(** In a database whose tables carry the definitions of the script,
    whatever the rows, deleting the dataset row of a student is accepted
    and removes that row and the rows of the three tables whose
    student_id is the student's id. *)
Lemma cascade_on_script_tables (s : string) (cat : list MySQL.database)
    (ts : list MySQL.table) (sid : Z) :
  map MySQL.def ts = tables_in_order ->
  (exists r, In r (rows_of "dataset" ts) /\ MySQL.cell "id" r = Int sid) ->
  MySQL.run (DELETE_FROM "dataset" sid)
            (MySQL.State (MySQL.Database s ts :: cat) (Some s)) =
  (inr [], MySQL.State (MySQL.Database s (map (purge sid) ts) :: cat) (Some s)).
Proof.
  intros Hshape (victim & Hin & Hid).
  destruct ts as [|[d1 n1 r1] [|[d2 n2 r2] [|[d3 n3 r3] [|[d4 n4 r4]
    [|[d5 n5 r5] [|[d6 n6 r6] [|]]]]]]]; try discriminate Hshape.
  unfold tables_in_order in Hshape. simpl in Hshape.
  injection Hshape as -> -> -> -> -> ->.
  unfold rows_of in Hin. simpl in Hin.
  unfold MySQL.run. rewrite in_selected_head.
  unfold MySQL.delete, MySQL.max_cascade_depth.
  match goal with |- context [MySQL.delete_where _ _ ?p ?l] =>
    set (doomed := p); set (ts := l)
  end.
  assert (Hvictims : exists v0 vs, filter doomed r1 = v0 :: vs).
  { destruct (filter doomed r1) as [|v0 vs] eqn:Hf; [|eauto]. exfalso.
    assert (In victim (filter doomed r1)) as Hv.
    { apply filter_In. split; [exact Hin|]. unfold doomed.
      now apply value_eqb_eq. }
    rewrite Hf in Hv. exact Hv. }
  destruct Hvictims as (v0 & vs & Hvictims).
  assert (Hrun : MySQL.delete_where 15 "dataset" doomed ts =
                 inr (map (purge sid) ts)).
  { change (MySQL.delete_where 15 "dataset" doomed ts) with
      (match filter doomed r1 with
       | [] => inr ts
       | _ :: _ =>
           fold_left
             (fun acc (key : string * foreign_key) =>
                match acc with
                | inl e => inl e
                | inr ts2 =>
                    let (child, fk) := key in
                    match MySQL.find_table child ts2 with
                    | None => inr ts2
                    | Some c =>
                        if existsb (MySQL.references fk (filter doomed r1))
                                   (MySQL.records c)
                        then
                          match fk_on_delete fk with
                          | NO_ACTION =>
                              inl (MySQL.err 1451
                                     "Cannot delete or update a parent row")
                          | CASCADE =>
                              MySQL.delete_where 14 child
                                (MySQL.references fk (filter doomed r1)) ts2
                          end
                        else inr ts2
                    end
                end)
             [("inter_beat_interval", ForeignKey "student_id" "dataset" "id" CASCADE);
              ("master_data", ForeignKey "student_id" "dataset" "id" CASCADE);
              ("window_values", ForeignKey "student_id" "dataset" "id" CASCADE)]
             (inr (MySQL.replace_table
                     (MySQL.Table dataset n1
                        (filter (fun r => negb (doomed r)) r1)) ts))
       end).
    rewrite Hvictims. unfold ts. cbn [fold_left].
    repeat
      (match goal with
       | |- context [MySQL.find_table ?child ?l] =>
           let found := eval cbn in (MySQL.find_table child l) in
           change (MySQL.find_table child l) with found; cbv iota beta
       end;
       cbn [fk_on_delete];
       erewrite cascade_leaf; [| reflexivity | reflexivity];
       cbn [MySQL.replace_table MySQL.def MySQL.next_id MySQL.records
            table_name String.eqb Ascii.eqb Bool.eqb
            dataset exam hrv inter_beat_interval master_data window_values]).
    assert (Href : forall r,
      negb (MySQL.references (ForeignKey "student_id" "dataset" "id" CASCADE)
                             (v0 :: vs) r)
      = negb (MySQL.value_eqb (MySQL.cell "student_id" r) (Int sid))).
    { intros r. f_equal.
      exact (@references_student (ForeignKey "student_id" "dataset" "id" CASCADE)
               sid r1 v0 vs r eq_refl Hvictims). }
    rewrite !(filter_ext _ _ Href). reflexivity. }
  rewrite Hrun. reflexivity.
Qed.
(** * hsd-auction-notify: the auction index and the block classifier

    A shallow embedding of [lib/auctiondb.js], [lib/layout.js] and
    [lib/http.js].  The key-value store (bdb), the key compiler
    ([bdb.key]), big numbers ([bcrypto/lib/bn]) and the socket server
    (bweb) are libraries the plugin calls; the part of their behaviour
    the plugin relies on is written out below next to the plugin's own
    functions. *)

From Stdlib Require Import ZArith NArith Lia.
From Stdlib Require Import Strings.Byte.
From stdpp Require Import gmap strings list fin_maps sorting.

Open Scope Z_scope.

(** ** Buffers *)

Abbreviation byte := Byte.byte.
Abbreviation Buffer := (list Byte.byte).

#[global] Instance byte_eq_dec : EqDecision byte := Byte.byte_eq_dec.

#[global] Program Instance byte_countable : Countable byte :=
  inj_countable Byte.to_N Byte.of_N _.
Next Obligation. intros x. apply Byte.of_to_N. Qed.

(** The byte holding [n mod 256]. *)
Definition byte_of_N (n : N) : byte :=
  match Byte.of_N (n mod 256)%N with
  | Some b => b
  | None => Byte.x00
  end.

(** [Buffer.compare(a, b) <= 0]: bytewise lexicographic order, the order
    in which the store keeps and iterates its keys. *)
Fixpoint key_leb (a b : Buffer) : bool :=
  match a, b with
  | [], _ => true
  | _ :: _, [] => false
  | x :: a', y :: b' =>
      (Byte.to_N x <? Byte.to_N y)%N
      || ((Byte.to_N x =? Byte.to_N y)%N && key_leb a' b')
  end.

Definition key_le (a b : Buffer) : Prop := key_leb a b = true.

#[global] Instance key_le_dec a b : Decision (key_le a b).
Proof. unfold key_le. apply _. Defined.

(** ** Results and faults *)

Inductive error : Type :=
  | AssertionError
  | KeyError                       (* the key compiler's assertType / assertLen *)
  | TypeError
  | ReferenceError (id : string).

******

## Task objective
The lines above that hold the word "Hrun" should be found and copied out.

## Output below
  assert (Hrun : MySQL.delete_where 15 "dataset" doomed ts =
  rewrite Hrun. reflexivity.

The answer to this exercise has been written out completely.